▶ [MATERIAL FOR THIS EXERCISE]:
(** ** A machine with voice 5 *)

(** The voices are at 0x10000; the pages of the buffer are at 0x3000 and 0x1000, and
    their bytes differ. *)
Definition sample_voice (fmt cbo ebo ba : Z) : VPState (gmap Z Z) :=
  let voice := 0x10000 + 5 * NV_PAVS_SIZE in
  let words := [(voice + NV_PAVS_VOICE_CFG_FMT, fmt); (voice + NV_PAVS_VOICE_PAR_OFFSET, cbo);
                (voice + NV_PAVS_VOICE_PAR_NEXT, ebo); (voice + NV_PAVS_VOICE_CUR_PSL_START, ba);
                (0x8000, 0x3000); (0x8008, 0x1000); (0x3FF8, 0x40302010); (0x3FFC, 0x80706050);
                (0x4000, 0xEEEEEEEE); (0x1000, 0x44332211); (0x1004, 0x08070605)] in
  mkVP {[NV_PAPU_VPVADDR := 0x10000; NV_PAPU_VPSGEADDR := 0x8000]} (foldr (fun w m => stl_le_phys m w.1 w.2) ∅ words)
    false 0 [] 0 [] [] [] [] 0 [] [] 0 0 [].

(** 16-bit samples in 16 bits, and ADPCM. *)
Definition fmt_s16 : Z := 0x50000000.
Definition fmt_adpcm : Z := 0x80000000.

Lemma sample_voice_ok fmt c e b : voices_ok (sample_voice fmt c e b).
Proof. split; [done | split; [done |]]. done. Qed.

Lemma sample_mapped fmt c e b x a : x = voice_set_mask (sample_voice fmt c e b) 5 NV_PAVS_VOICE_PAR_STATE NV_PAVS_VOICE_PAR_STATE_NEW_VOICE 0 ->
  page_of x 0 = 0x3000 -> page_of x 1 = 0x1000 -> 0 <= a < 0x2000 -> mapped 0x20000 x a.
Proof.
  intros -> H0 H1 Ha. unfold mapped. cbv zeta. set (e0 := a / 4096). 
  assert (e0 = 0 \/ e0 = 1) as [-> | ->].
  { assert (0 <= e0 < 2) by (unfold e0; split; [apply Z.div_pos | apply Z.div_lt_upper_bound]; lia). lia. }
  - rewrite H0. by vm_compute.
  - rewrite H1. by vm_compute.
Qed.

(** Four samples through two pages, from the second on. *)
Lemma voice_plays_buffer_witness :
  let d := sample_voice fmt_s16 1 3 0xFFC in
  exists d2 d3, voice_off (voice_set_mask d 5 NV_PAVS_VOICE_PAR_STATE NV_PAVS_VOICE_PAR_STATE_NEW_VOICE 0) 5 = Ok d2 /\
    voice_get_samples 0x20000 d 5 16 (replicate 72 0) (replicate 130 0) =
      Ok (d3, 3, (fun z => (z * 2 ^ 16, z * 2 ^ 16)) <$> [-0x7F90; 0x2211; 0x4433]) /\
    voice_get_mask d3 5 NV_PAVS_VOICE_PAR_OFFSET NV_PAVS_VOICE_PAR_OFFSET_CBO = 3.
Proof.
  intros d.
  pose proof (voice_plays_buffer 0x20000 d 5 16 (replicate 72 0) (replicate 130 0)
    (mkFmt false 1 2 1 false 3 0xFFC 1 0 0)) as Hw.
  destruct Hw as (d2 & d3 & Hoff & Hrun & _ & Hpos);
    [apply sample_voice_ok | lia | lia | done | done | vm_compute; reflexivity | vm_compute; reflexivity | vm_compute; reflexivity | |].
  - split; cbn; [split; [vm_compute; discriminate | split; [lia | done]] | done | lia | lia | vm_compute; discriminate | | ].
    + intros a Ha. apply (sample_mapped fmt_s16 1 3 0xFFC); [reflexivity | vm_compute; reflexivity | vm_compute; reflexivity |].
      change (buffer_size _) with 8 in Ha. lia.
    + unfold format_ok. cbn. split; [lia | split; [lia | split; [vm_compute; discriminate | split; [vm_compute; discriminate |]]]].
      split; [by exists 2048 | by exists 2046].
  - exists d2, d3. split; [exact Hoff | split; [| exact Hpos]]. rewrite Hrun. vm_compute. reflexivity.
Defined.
==
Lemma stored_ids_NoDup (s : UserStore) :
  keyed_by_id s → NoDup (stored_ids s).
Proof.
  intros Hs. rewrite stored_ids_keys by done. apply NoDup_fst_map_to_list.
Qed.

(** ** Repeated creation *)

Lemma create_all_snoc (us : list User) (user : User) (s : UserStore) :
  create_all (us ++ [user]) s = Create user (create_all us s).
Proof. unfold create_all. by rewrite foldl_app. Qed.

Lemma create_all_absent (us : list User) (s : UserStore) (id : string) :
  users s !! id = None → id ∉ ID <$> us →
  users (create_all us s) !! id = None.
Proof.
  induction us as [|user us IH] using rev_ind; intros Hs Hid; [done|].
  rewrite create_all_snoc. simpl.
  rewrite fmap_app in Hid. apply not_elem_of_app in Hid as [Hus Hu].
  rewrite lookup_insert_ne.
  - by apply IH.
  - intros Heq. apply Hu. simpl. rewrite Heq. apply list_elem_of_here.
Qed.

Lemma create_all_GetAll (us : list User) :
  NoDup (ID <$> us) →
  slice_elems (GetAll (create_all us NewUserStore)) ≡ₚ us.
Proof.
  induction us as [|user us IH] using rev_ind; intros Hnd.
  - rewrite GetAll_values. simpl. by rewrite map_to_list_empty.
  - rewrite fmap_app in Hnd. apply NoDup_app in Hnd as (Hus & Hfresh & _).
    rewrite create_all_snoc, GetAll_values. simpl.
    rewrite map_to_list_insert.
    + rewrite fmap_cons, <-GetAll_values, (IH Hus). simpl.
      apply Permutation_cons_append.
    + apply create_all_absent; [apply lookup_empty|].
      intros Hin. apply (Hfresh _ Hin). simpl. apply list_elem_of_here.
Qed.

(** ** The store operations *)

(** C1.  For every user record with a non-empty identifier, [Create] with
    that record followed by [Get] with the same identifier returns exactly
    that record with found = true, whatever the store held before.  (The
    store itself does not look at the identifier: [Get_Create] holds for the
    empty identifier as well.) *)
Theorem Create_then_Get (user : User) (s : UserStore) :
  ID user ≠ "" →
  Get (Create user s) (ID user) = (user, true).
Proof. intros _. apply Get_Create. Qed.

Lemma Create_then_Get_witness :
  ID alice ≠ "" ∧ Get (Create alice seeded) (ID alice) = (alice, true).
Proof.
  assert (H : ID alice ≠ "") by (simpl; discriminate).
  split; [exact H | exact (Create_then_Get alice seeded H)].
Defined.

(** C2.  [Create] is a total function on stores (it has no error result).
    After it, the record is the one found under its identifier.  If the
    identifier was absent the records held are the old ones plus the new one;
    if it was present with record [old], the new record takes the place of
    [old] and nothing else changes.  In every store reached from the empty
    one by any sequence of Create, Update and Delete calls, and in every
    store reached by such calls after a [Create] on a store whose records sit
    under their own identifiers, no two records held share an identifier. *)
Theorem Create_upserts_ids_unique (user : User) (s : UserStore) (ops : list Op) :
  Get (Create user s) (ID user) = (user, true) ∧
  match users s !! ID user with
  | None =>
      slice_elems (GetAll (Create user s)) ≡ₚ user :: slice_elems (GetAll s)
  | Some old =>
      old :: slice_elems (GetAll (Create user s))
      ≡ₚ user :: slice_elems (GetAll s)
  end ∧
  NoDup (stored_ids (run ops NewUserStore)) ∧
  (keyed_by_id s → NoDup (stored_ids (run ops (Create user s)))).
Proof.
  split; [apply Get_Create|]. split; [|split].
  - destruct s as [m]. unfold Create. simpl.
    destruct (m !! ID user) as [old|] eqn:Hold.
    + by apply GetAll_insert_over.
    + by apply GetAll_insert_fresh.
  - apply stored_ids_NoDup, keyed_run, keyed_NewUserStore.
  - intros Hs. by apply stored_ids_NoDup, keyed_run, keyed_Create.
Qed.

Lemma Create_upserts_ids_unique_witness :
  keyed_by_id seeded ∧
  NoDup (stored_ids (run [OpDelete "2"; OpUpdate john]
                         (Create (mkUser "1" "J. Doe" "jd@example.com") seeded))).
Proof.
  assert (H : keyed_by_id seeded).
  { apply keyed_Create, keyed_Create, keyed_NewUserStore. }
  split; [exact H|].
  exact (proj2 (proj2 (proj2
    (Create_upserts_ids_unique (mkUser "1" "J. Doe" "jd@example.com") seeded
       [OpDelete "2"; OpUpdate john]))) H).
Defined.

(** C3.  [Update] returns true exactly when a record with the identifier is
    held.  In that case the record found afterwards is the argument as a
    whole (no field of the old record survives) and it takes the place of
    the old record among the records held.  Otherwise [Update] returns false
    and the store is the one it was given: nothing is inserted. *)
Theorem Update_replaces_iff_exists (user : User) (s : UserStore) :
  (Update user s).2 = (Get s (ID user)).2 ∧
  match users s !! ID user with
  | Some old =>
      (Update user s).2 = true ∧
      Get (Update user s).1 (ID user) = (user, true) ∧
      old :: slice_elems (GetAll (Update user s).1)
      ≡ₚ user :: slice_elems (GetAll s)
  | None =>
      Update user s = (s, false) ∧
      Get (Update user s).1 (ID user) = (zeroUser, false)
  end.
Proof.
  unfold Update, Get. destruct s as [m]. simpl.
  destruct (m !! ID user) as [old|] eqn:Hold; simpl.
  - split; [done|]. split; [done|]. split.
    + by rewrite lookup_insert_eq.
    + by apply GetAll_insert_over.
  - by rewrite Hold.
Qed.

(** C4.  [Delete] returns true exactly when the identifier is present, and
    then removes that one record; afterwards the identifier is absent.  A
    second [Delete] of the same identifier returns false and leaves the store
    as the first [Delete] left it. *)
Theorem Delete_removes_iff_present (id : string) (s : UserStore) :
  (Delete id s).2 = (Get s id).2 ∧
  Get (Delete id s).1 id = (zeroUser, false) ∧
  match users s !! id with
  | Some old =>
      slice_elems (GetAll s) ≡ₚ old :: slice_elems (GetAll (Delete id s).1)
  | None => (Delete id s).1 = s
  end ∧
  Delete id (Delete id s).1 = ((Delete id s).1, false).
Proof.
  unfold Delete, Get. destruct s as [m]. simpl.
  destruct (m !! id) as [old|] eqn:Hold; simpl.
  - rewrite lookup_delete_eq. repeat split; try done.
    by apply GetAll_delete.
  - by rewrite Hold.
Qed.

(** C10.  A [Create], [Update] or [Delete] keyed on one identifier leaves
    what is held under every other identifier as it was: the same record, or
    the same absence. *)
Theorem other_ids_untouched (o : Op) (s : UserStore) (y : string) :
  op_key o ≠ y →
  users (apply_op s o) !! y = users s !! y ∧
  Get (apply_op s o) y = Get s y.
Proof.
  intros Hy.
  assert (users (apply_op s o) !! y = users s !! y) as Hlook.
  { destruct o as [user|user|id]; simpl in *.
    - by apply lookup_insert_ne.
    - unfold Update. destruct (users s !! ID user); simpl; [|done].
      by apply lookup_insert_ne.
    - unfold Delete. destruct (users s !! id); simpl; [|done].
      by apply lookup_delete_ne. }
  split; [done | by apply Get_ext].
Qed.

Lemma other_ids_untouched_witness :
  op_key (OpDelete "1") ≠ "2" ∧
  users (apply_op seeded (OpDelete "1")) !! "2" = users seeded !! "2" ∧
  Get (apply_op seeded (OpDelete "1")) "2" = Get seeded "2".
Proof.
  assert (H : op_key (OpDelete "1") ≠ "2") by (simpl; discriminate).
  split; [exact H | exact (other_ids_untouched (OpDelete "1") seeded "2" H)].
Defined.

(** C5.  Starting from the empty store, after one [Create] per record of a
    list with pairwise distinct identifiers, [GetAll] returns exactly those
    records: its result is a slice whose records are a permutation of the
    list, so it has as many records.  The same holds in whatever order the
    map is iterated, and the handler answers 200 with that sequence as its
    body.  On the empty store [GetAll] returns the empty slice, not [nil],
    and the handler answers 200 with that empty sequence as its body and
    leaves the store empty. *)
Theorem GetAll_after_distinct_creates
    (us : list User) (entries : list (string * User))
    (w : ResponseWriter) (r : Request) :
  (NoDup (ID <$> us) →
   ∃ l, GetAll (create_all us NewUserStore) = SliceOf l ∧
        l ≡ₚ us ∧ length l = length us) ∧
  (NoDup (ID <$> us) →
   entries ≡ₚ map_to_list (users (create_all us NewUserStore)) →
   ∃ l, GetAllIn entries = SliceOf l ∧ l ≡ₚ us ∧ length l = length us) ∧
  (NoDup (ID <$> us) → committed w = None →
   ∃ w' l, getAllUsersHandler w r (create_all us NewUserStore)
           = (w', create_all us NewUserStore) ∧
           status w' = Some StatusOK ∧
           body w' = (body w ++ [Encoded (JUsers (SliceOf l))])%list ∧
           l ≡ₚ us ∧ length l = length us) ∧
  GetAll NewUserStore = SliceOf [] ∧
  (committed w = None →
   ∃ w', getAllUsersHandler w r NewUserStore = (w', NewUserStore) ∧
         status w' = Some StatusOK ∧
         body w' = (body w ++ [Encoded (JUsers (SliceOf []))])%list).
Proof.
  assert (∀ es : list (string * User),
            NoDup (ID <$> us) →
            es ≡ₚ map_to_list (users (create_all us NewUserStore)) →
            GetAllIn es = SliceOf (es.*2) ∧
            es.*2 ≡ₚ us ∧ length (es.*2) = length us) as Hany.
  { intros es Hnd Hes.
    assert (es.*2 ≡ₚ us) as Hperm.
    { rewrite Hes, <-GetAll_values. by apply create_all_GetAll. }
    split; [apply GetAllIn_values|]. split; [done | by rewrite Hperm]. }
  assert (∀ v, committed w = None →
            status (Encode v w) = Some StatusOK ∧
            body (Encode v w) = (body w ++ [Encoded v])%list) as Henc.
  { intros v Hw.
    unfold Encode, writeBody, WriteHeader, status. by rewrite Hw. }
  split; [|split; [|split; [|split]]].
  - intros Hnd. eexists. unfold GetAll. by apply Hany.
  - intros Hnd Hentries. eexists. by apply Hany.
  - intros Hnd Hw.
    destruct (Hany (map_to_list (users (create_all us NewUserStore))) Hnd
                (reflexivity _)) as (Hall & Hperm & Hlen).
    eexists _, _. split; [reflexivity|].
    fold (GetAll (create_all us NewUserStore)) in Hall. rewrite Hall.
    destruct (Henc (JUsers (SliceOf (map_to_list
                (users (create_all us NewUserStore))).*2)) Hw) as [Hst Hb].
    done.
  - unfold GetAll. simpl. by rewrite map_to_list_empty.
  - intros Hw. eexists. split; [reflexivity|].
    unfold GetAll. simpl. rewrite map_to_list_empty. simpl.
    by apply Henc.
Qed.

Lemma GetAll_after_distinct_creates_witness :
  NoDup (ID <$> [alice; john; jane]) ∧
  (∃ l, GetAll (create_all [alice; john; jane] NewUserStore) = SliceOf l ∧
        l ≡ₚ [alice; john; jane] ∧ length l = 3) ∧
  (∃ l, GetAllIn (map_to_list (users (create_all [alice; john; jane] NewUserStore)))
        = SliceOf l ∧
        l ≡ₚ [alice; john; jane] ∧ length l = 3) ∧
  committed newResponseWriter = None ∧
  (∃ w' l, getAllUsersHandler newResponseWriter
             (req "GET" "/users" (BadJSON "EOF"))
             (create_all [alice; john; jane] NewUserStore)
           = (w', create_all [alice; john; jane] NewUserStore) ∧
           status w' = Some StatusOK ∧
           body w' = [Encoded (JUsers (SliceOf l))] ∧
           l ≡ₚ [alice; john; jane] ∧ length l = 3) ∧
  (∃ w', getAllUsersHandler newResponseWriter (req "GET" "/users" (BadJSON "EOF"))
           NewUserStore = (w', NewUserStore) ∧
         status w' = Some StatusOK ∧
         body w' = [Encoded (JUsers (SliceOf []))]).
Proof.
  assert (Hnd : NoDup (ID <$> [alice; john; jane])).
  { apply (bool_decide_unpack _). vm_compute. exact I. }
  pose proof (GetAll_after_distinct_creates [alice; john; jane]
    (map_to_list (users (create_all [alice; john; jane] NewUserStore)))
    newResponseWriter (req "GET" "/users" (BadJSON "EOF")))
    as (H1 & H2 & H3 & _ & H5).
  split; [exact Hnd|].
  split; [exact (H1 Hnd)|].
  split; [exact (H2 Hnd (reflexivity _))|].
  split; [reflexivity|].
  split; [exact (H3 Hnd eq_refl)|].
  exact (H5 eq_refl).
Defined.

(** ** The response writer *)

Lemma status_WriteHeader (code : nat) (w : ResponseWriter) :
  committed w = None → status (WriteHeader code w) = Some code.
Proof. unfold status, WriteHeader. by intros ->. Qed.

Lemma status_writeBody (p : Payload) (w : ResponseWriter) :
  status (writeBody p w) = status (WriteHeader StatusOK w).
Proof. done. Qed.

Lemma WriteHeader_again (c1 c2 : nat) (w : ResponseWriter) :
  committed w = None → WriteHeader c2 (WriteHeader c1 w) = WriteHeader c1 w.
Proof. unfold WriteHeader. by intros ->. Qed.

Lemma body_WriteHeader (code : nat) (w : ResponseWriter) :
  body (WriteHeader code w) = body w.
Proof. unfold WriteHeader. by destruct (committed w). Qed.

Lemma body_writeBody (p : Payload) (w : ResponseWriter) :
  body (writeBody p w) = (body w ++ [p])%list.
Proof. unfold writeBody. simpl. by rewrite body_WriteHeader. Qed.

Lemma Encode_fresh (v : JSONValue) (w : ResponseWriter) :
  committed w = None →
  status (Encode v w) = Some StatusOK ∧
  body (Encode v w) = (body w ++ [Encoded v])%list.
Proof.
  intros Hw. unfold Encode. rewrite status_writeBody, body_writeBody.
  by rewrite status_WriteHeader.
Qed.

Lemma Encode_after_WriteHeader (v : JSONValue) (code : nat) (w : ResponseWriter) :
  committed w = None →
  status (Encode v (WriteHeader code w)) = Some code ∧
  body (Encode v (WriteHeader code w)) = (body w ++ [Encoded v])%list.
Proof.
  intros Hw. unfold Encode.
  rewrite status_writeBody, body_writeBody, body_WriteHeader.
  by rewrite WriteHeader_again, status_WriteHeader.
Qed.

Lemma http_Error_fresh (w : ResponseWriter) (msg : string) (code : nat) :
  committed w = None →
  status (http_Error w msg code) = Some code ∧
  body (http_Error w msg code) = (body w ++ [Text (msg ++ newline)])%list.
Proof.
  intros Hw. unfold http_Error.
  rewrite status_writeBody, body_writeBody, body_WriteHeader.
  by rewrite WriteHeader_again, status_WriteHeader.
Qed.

▶ [EXERCISE DIRECTIONS]: State the number of lines in the preceding data that contain the word "OpDelete", and nothing besides.

▶ [ANSWER TO THE EXERCISE]: 7